We spent the entire MemShrink meeting today triaging unprioritized bugs and we got through 23 of them.  Of the remaining unprioritized bugs, the older ones tagged by Marco and the cppcheck ones (which I tagged after the meeting) constitute most of them.

It’s clear that the rate of problem/improvement identification is outstripping the rate of fixes.  We have a standing agenda item in MemShrink meetings to go through Steve Fink’s ideas list, but we haven’t touched it in the past two meetings because we’ve spent the entire time on triage.  And when we do go through that list, it will only result in more bugs being filed.  I’m hoping that this glut of MemShrink-tagged bugs is temporary and the new bug rate will slow again in the coming weeks.

In the meantime, if you want to help, please look through the lists of open bugs, or contact me if you aren’t sure where to start, and I’ll do my best to find something you can work on.  Thanks!

Asynchronous database connections must be closed with asyncClose()

TL;DR:  if you’re familiar with any Mozilla (C++ or JS) code that opens an async database connection, please go and check that it calls asyncClose() to close the connection;  not doing so can lead to crashes and/or memory leaks.

Specifically, in Firefox 6, when such a connection is destroyed (because it’s explicitly deallocated or its refcount drops to zero in C++, or it’s garbage collected in JS) it’ll currently cause sporadic crashes in about:memory or telemetry code or Test Pilot code.  This is because memory reporters end up pointing to connections that have been freed, and so when they are used they end up (innocently) accessing memory they shouldn’t.

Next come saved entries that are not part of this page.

(** * Subscription lifecycle and billing reconciliation

    A shallow embedding of [SubscriptionsService] (subscriptions.service.ts)
    together with the two collaborators it reads and writes through
    ([PlansService], [CustomersService]), and the properties of the
    lifecycle operations and of the reconciliation routine
    [syncFromStripe].

    Modelling conventions.
    - The datastore is three in-memory tables.  A query returns the rows
      that match its filters; [single] and [maybeSingle] give data only
      for exactly one row.  The datastore is available: a read or a
      delete does not fail.
    - A write to the [subscriptions] table is checked against the
      constraints of its schema (migrations 003 and 006) and is refused
      when it violates one; the service turns the refusal into an
      [InternalServerErrorException].  The [users] table, which the
      schema refers to and the service never reads or writes, is the
      [user_exists] method of the [Runtime] class.
    - The row-level security policies of migration 003 protect the data
      from clients with an anon key; the client of the service is exempt
      from them, it sees and writes every row.
    - The schema of the customer mapping is not part of the repository:
      the writes to [stripe_customers] are accepted.
    - The payment processor, the identity service, the clock and the
      datastore's identifier generator are outside the repository: they
      are the methods of the [Runtime] class.  The answer to the lookup
      of an invoice, which every reconciliation pass repeats, depends on
      the moment of the request; the other requests are made at most
      once by an operation and are functions of the request.
    - Every datastore query and every processor call is appended to the
      [trace] of the world, so that "no call was made" is a statement
      about the trace.
    - A JavaScript [string | null] is an [option string]; truthiness
      tests are written out ([truthy]), the empty string being falsy. *)

From stdpp Require Import gmap strings list fin_maps pretty.
From Stdlib Require Import ZArith Ascii String.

I’ve opened bug 662989 to avoid the crashes, but even once it’s implemented, I think that if you fail to call asyncClose() it will still cause a memory leak, because sqlite3_close() is never called on the connection and so SQLite won’t free up memory used by the connection.  Also, connections that needlessly remain open can have active locks that can starve out other connections or cause extreme growth of the write-ahead-log.

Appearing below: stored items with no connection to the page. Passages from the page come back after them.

Lemma is_true_sql_or (vs : list (option bool)) :
  is_true (sql_or vs) = existsb is_true vs.
Proof.
  unfold sql_or. induction vs as [|[[|]|] vs IH]; simpl in *;
    try reflexivity.
  - destruct (existsb is_true vs); [reflexivity|].
    destruct (existsb is_null vs); exact IH.
  - destruct (existsb is_true vs); [reflexivity|]. reflexivity.
Qed.

Section Store.

Variable extract_path : pyvalue -> list string -> option pyvalue.
Variable jsonb_text : pyvalue -> option string.
Variable sql_compare : comparator -> sqlval -> sqlval -> option bool.

Abbreviation eval := (Query.eval extract_path jsonb_text sql_compare).
Abbreviation satisfies := (Query.satisfies jsonb_text sql_compare).

(** X13: the clause an [:any] filter compiles to, on a document whose
    field is an array, is true exactly when some element of the array
    satisfies the inner scalar comparison, and false otherwise: on an
    empty array it is false. *)
Theorem any_filter_exists (doc : pyvalue) (name inner_name op : string)
  (operand : pyvalue) (arr : list pyvalue) (text : bool) (cmp : comparator) :
  operator op = Ok (sql_comparator text cmp) ->
  extract_path doc (split "." name) = Some (VList arr) ->
  exists (c : clause) (b : bool),
    get_sqlalchemy_clause (compound_dict name ":any" inner_name op operand)
    = Ok c /\
    eval doc SNull c = Ok (Some b) /\
    (b = true <-> exists x, In x arr /\ satisfies op operand x = true) /\
    (arr = [] -> b = false).
Proof.
  intros Hop Harr.
  set (w := compare cmp column_f
              (if text then bound operand else cast_JSONB operand)).
  set (f := if text then jsonb_array_elements_text else jsonb_array_elements).
  exists (exists_select f (split "." name) w).
  exists (existsb (satisfies op operand) arr).
  split; [|split; [|split]].
  - cbn [get_sqlalchemy_clause]. unfold add_compound_filter.
    change (operator ":any") with (Ok (sql_clause Any)).
    cbn [bind get_sql_clause].
    unfold get_any_sql_clause, elements_where. rewrite Hop.
    cbn [bind is_text get_sql_comparator]. unfold f, w.
    destruct text; reflexivity.
  - cbn [Query.eval]. unfold element_rows. rewrite Harr.
    cbn [bind]. rewrite map_map. unfold w. cbn [Query.eval eval_column].
    rewrite (sequence_map_ok
               (fun x => sql_compare cmp
                           (match f with
                            | jsonb_array_elements => SJsonb
                            | jsonb_array_elements_text => text_value jsonb_text
                            end x)
                           (eval_operand
                              (if text then bound operand
                               else cast_JSONB operand)))).
    cbn [bind]. rewrite existsb_map. do 2 f_equal.
    apply existsb_ext. intros x. unfold Query.satisfies. rewrite Hop.
    unfold f. destruct text; reflexivity.
  - apply existsb_exists.
  - intros ->. reflexivity.
Qed.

As I write this, thanks to Marco Bonardo, I’m aware of three places in JS code that fail to call asyncClose() when they should:

  • browser/components/preferences/aboutPermissions.js.  Bug 654573 covers this, I’m about to land a patch to fix it.
  • toolkit/components/contentprefs/nsContentPrefService.js.  Bug 662986 covers this.
  • browser/app/profile/extensions/  Bug 662985 covers this.  Note that Test Pilot seems to fail to use asyncClose() when it should, and it also uses memory reporters.  So it’s unclear which of these two things is responsible for the Test Pilot crashes of this sort seen so far;  in other words, Test Pilot may be a culprit or an innocent bystander, or both.

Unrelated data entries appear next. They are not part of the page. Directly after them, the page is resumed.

Lemma NoDup_pairs s (new : list violation) :
  (∀ v, v ∈ new → v_source v = s) →
  NoDup (v_target <$> new) →
  NoDup ((λ v, (v_source v, v_target v)) <$> new).
Proof.
  induction new as [|v new IH]; intros Hs Hnd; [constructor|].
  rewrite fmap_cons in *. apply NoDup_cons in Hnd as [Hv Hnd].
  apply NoDup_cons. split; [|apply IH; [|done]].
  - intros (v' & Heq & Hv')%list_elem_of_fmap. apply Hv.
    apply list_elem_of_fmap. exists v'. split; [congruence|done].
  - intros v' Hv'. apply Hs. by right.
Qed.

Lemma violations_NoDup :
  NoDup (g_nodes g) →
  ∃ vs, detect_broader_than_violations iter g = Ok vs ∧
        NoDup ((λ v, (v_source v, v_target v)) <$> vs).
Proof.
  intros Hnodes. unfold detect_broader_than_violations.
  destruct (descendants_dict_ok g Hwf iter Hiter (g_nodes g) ∅)
    as (d & Hrun & Hd); [done|].
  rewrite Hrun. simpl.
  assert (Hd' : ∀ n, n ∈ g_nodes g → d !! n = Some (desc_set g n)).
  { intros n Hn. by rewrite Hd, decide_True. }
  set (body := λ (source : str) (violations : list violation),
    reachable ← getitem d source;
    for_each (check_target g d source) (iter _ _ _ reachable) violations).
  assert (Hbody : ∀ s ws, s ∈ g_nodes g →
    ∃ new, body s ws = Ok (ws ++ new) ∧
           NoDup ((λ v, (v_source v, v_target v)) <$> new) ∧
           ∀ v, v ∈ new → v_source v = s ∧ True).
  { intros s ws Hs. unfold body, getitem. rewrite (Hd' s Hs). simpl.
    pose proof (Hiter _ _ _ (desc_set g s)) as Hperm.
    destruct (for_each_NoDup v_target v_target (λ v, v_source v = s)
                (check_target g d s) (iter _ _ _ (desc_set g s)))
      with (vs := ws) as (new & Hrun' & Hnd & Hown).
    - rewrite Hperm. apply NoDup_elements.
    - done.
    - intros t us Ht. apply check_target_adds; [done..|].
      by rewrite Hperm, elem_of_elements in Ht.
    - exists new. split_and!; [done| |].
      + apply (NoDup_pairs s); [|done]. intros v Hv. by apply Hown.
      + intros v Hv. split; [by apply Hown|done]. }
  destruct (for_each_NoDup (λ v, (v_source v, v_target v)) v_source
              (λ _, True) body (g_nodes g) Hnodes) with (vs := @nil violation)
    as (new & Hrun' & Hnd & _).
  - by intros v v' [= ? _].
  - done.
  - exists new. by split.
Qed.
End reported_once.

(** X10: the violation detector reports every ordered pair at most once:
    no two entries of its result have the same source and the same
    target. *)
Theorem violations_reported_once (iter : set_order) (g : DiGraph) :
  wf_graph g → NoDup (g_nodes g) → valid_order iter →
  ∃ vs, detect_broader_than_violations iter g = Ok vs ∧
        ∀ i j vi vj, vs !! i = Some vi → vs !! j = Some vj →
                     v_source vi = v_source vj → v_target vi = v_target vj →
                     i = j.
Proof.
  intros Hwf Hnodes Hiter.
  destruct (violations_NoDup g Hwf iter Hiter Hnodes) as (vs & Hrun & Hnd).
  exists vs. split; [done|]. intros i j vi vj Hi Hj Hs Ht.
  apply (NoDup_lookup _ i j (v_source vi, v_target vi) Hnd).
  - by rewrite list_lookup_fmap, Hi.
  - rewrite list_lookup_fmap, Hj. simpl. by rewrite Hs, Ht.
Qed.

Lemma violations_reported_once_witness :
  wf_graph two_cycle ∧ NoDup (g_nodes two_cycle) ∧
  valid_order iter_elements ∧
  ∃ vs, detect_broader_than_violations iter_elements two_cycle = Ok vs ∧
        ∀ i j vi vj, vs !! i = Some vi → vs !! j = Some vj →
                     v_source vi = v_source vj → v_target vi = v_target vj →
                     i = j.
Proof.
  assert (Hnd : NoDup (g_nodes two_cycle)) by compute_done.
  split_and!; [exact two_cycle_wf|exact Hnd|exact iter_elements_valid|].
  exact (violations_reported_once iter_elements two_cycle two_cycle_wf Hnd
           iter_elements_valid).
Defined.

These were found via a crude MXR search.  I haven’t looked for C++ code that makes this mistake.

If you only do synchronous transactions over your database connection, the connection will be cleaned up properly, even if you don’t call close(), when it is deallocated or garbage collected.  However, it’s better to close the connection as soon as you can so that the resources (memory, locks) are freed immediately.

See this MDC page for more details about database connections and the relevant APIs.  It appears that these APIs are somewhat error-prone.  As it happens, an NS_ENSURE_TRUE macro will fail when an async connection is destroyed without having been asyncClose’d first, and this causes a warning message to be printed to stderr.  Unfortunately, stderr is spammed with all sorts of warnings (something that was discussed in the comments of a previous post of mine), and so this warning gets lost among the noise.  Addressing this problem is something I’ll write about shortly.

Thanks to Andrew Sutherland and Marco Bonardo for helping me greatly with the bugs mentioned above.  Any errors in this post are mine!

UPDATE: I did some investigation and found that about:permissions leaked about 180KB of memory on my machine every time it failed to asyncClose a DB connection.   This showed up under the explicit/storage/sqlite/other reporter in about:memory.